Time to move from tactics to strategy on Iran

The Atlantic Council’s Iran Task Force has launched a new report, Time to Move from Tactics to Strategy on Iran, reflecting more than two years of research on a wide range of issues related to this pivotal country. The Task Force, led by Ambassador Stuart Eizenstat, recommends a long-term strategy that offers the Iranian government a face-saving exit from the nuclear crisis and seeks to lay the groundwork for better relations with the Iranian people. The report was launched at an event on April 4.

It calls for retooling sanctions to alleviate their impact on ordinary Iranians and to facilitate humanitarian trade and academic and cultural exchanges, as well as stationing American diplomats at an Interests Section in Tehran. The report, while retaining a military option against Iran as a last resort, also suggests a pragmatic solution to the nuclear crisis that ends with graduated relief of sanctions on oil and the Iranian Central Bank in return for verifiable curbs on Iran’s nuclear program.

In the end, however, real progress can only be achieved if the Iranian government is willing to live up to its international obligations and move away from nuclear weapons ambitions.
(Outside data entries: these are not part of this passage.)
Lemma register_all_registered regs : registered regs (register_all regs).
Proof using.
  clear -regs. induction regs as [|[b m] regs IH] using rev_ind; [by split; constructor|].
  unfold register_all. rewrite foldl_app. fold (register_all regs). cbn [foldl fst snd].
  set (mer := register_all regs) in *. destruct IH as [Hnd Hv Hf Hr Hm].
  pose proof (agent_of_new m mer) as Ha. set (mer1 := (new_agent m mer).2) in *. set (p := length (agents mer)) in *.
  assert (Hp : p ∉ runMods mer ++ mods mer).
  { intros Hin. rewrite Forall_forall in Hv. specialize (Hv p Hin). unfold valid, p in Hv. lia. }
  assert (Hold : forall l : list nat, (forall q, q ∈ l -> q ∈ runMods mer ++ mods mer) -> (fun q => mi (agent_of mer1 q)) <$> l = (fun q => mi (agent_of mer q)) <$> l).
  { intros l Hl. apply list_fmap_ext. intros i q Hq. apply list_elem_of_lookup_2, Hl in Hq. rewrite Ha, decide_False; [done|]. by intros ->. }
  assert (Hvalid : forall q, q ∈ p :: (runMods mer ++ mods mer) -> valid mer1 q).
  { intros q Hq. unfold valid, mer1, new_agent. cbn. rewrite length_app. cbn. apply elem_of_cons in Hq as [->|Hq]; [unfold p; lia|].
    rewrite Forall_forall in Hv. specialize (Hv q Hq). unfold valid in Hv. lia. }
  destruct b.
  - change (RegisterRunMod m mer) with (mkModuleManager (agents mer1) (mods mer) (runMods mer ++ [p])).
    assert (Hperm : (runMods mer ++ [p]) ++ mods mer ≡ₚ p :: (runMods mer ++ mods mer)) by solve_Permutation.
    split; cbn [runMods mods]; change (agent_of (mkModuleManager _ _ _)) with (agent_of mer1);
      change (valid (mkModuleManager _ _ _)) with (valid mer1).
    + rewrite Hperm. by apply NoDup_cons.
    + rewrite Hperm. by apply Forall_forall.
    + intros q. rewrite Ha. by destruct (decide _); [|apply Hf].
    + rewrite registered_as_snoc, <- Hr, fmap_app, Hold by set_solver. cbn. by rewrite Ha, decide_True.
    + rewrite registered_as_snoc, <- Hm, app_nil_r. apply (Hold (mods mer)). set_solver.
  - change (Register m mer) with (mkModuleManager (agents mer1) (mods mer ++ [p]) (runMods mer)).
    assert (Hperm : runMods mer ++ (mods mer ++ [p]) ≡ₚ p :: (runMods mer ++ mods mer)) by solve_Permutation.
    split; cbn [runMods mods]; change (agent_of (mkModuleManager _ _ _)) with (agent_of mer1);
      change (valid (mkModuleManager _ _ _)) with (valid mer1).
    + rewrite Hperm. by apply NoDup_cons.
    + rewrite Hperm. by apply Forall_forall.
    + intros q. rewrite Ha. by destruct (decide _); [|apply Hf].
    + rewrite registered_as_snoc, <- Hr, app_nil_r. apply (Hold (runMods mer)). set_solver.
    + rewrite registered_as_snoc, <- Hm, fmap_app, Hold by set_solver. cbn. by rewrite Ha, decide_True.
Qed.

(** ** [Init] on a registered manager *)

Definition bootstrap (regs : list (bool * nat)) : list (nat * option ModuleSettings) :=
  (fun m => (m, None)) <$> registered_as true regs.

(** The other modules that run in this process, with their settings. *)
Definition configured (regs : list (bool * nat)) : list (nat * option ModuleSettings) :=
  omap (fun m => st ← chosen m; Some (m, Some st)) (registered_as false regs).

Lemma starts_app l1 l2 : forall i,
  starts i (i + length l1) (l1 ++ l2) = (l1 ≫= fun d => block d ++ [GoRun d.1]) ++ (l2 ≫= block).
Proof.
  induction l1 as [|d l1 IH]; intros i.
  - assert (Hge : forall l i bc, (bc <= i)%nat -> starts i bc l = l ≫= block).
    { clear i. induction l as [|d l IH]; intros i bc Hi; [done|]. cbn [starts]. rewrite (proj2 (Nat.ltb_ge i bc)), IH by lia. done. }
    cbn [app length]. rewrite Nat.add_0_r. apply Hge. lia.
  - cbn [app length starts]. rewrite (proj2 (Nat.ltb_lt i _)) by (cbn; lia).
    replace (i + S (length l1))%nat with (S i + length l1)%nat by lia. rewrite IH, bind_cons, <- !app_assoc. done.
Qed.

(** What [match_modules] makes of a registered manager. *)
Record matched (regs : list (bool * nat)) (mer : ModuleManager) : Prop := {
  mt_nodup : NoDup (runMods mer);
  mt_valid : Forall (valid mer) (runMods mer);
  mt_idle p : closeSig (agent_of mer p) = false /\ running (agent_of mer p) = O;
  mt_data : data mer <$> runMods mer = bootstrap regs ++ configured regs }.

Lemma match_modules_matched regs : matched regs (match_modules GetType conf ProcessID (register_all regs)).
Proof using Hconf.
  destruct (register_all_registered regs) as [Hnd Hv Hf Hr Hm]. set (mer := register_all regs) in *.
  apply NoDup_app in Hnd as (Hnd1 & Hdis & Hnd2). apply Forall_app in Hv as [Hv1 Hv2].
  destruct (match_modules_spec (mods mer) mer Hnd2 Hv2) as [[Ha Hval] Hrun].
  fold (match_modules GetType conf ProcessID mer) in *. set (mer' := match_modules _ _ _ mer) in *.
  set (P := fun p => is_Some (chosen (mi (agent_of mer p)))) in *.
  assert (Hch : forall a, fresh a -> closeSig (choose a) = false /\ running (choose a) = O).
  { intros a (_ & ? & ?). unfold choose. by destruct (chosen (mi a)). }
  split.
  - rewrite Hrun. apply NoDup_app. split_and!; [done| |by apply NoDup_filter].
    intros p Hp [_ Hp2]%list_elem_of_filter. by apply (Hdis p).
  - rewrite Hrun. apply Forall_app. split; apply Forall_forall; intros p Hp; apply Hval.
    + by eapply Forall_forall in Hv1.
    + apply list_elem_of_filter in Hp as [_ Hp]. by eapply Forall_forall in Hv2.
  - intros p. rewrite Ha. destruct (decide _); [apply Hch, Hf|]. by destruct (Hf p) as (? & ? & ?).
  - rewrite Hrun, fmap_app. f_equal.
    + unfold bootstrap. rewrite <- Hr, <- list_fmap_compose. apply list_fmap_ext. intros i p Hp%list_elem_of_lookup_2. cbn.
      unfold data. rewrite Ha, decide_False by (intros Hp2; by apply (Hdis p)). by destruct (Hf p) as [-> _].
    + unfold configured. rewrite <- Hm. clear Hrun Hm Hnd2 Hdis.
      assert (Hdata : forall p, p ∈ mods mer -> data mer' p = data (set_agent p choose mer) p).
      { intros p Hp. unfold data. rewrite Ha, agent_of_set by (by eapply Forall_forall in Hv2). by rewrite decide_True, decide_True. }
      clear Ha. induction (mods mer) as [|p ps IH]; [done|]. rewrite filter_cons. apply Forall_cons in Hv2 as [Hp Hv2].
      cbn [fmap list_fmap omap list_omap]. unfold P at 1.
      assert (Hd := Hdata p (list_elem_of_here p ps)). unfold data in Hd. rewrite agent_of_set, decide_True in Hd by done.
      unfold choose in Hd. destruct (decide (is_Some (chosen (mi (agent_of mer p))))) as [[st Ec]|Hn].
      * rewrite Ec in *. cbn [fmap list_fmap mbind option_bind]. unfold data at 1. rewrite Hd. cbn. f_equal.
        apply IH; [done|].
        intros q Hq. apply Hdata. by apply list_elem_of_further.
      * apply eq_None_not_Some in Hn as ->. cbn. apply IH; [done|]. intros q Hq. apply Hdata. by apply list_elem_of_further.
Qed.
End Manager.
Specific recommendations in the report include:

  • Stopping and reversing Iran’s progression toward a nuclear weapons capability through negotiations, including direct bilateral talks. The Obama administration should lay out a step-by-step reciprocal and proportionate plan that ends with graduated relief of sanctions on oil and eventually on the Iranian Central Bank. In return, Iran must verifiably cap enrichment beyond 5 percent U-235 and come clean on past—or possibly continuing—weapons-related activities.
  • Designating a small number of US and private Iranian financial institutions as channels for payment of humanitarian, educational and public-diplomacy related transactions licensed by the US Treasury’s Office of Foreign Assets Control. This will allow pharmaceutical companies to send life-saving drugs to Iran without worrying about getting paid or falling afoul of the US Justice Department. It will also help Iranian students in the United States.
  • Diminishing Iran’s ability to hurt the interests of the US and its allies in the region. The US must remain deeply engaged in the Middle East, work to revive Arab-Israeli peace talks and more effectively shape and support a coherent opposition to the Assad regime in Syria. While it may be difficult to engage Iran on Syria, the Obama administration should include Iran in talks on Afghanistan’s future.
  • Reorganizing US diplomacy to support academic, cultural and sports exchanges with Iran. The State Department should create a virtual public affairs section for Iran and restore the post of Deputy Assistant Secretary of State for Iran. The US should also ask to station American diplomats at a US Interests Section in Tehran to facilitate outreach and give the US government direct, routine access to Iranian officials for the first time in more than thirty years.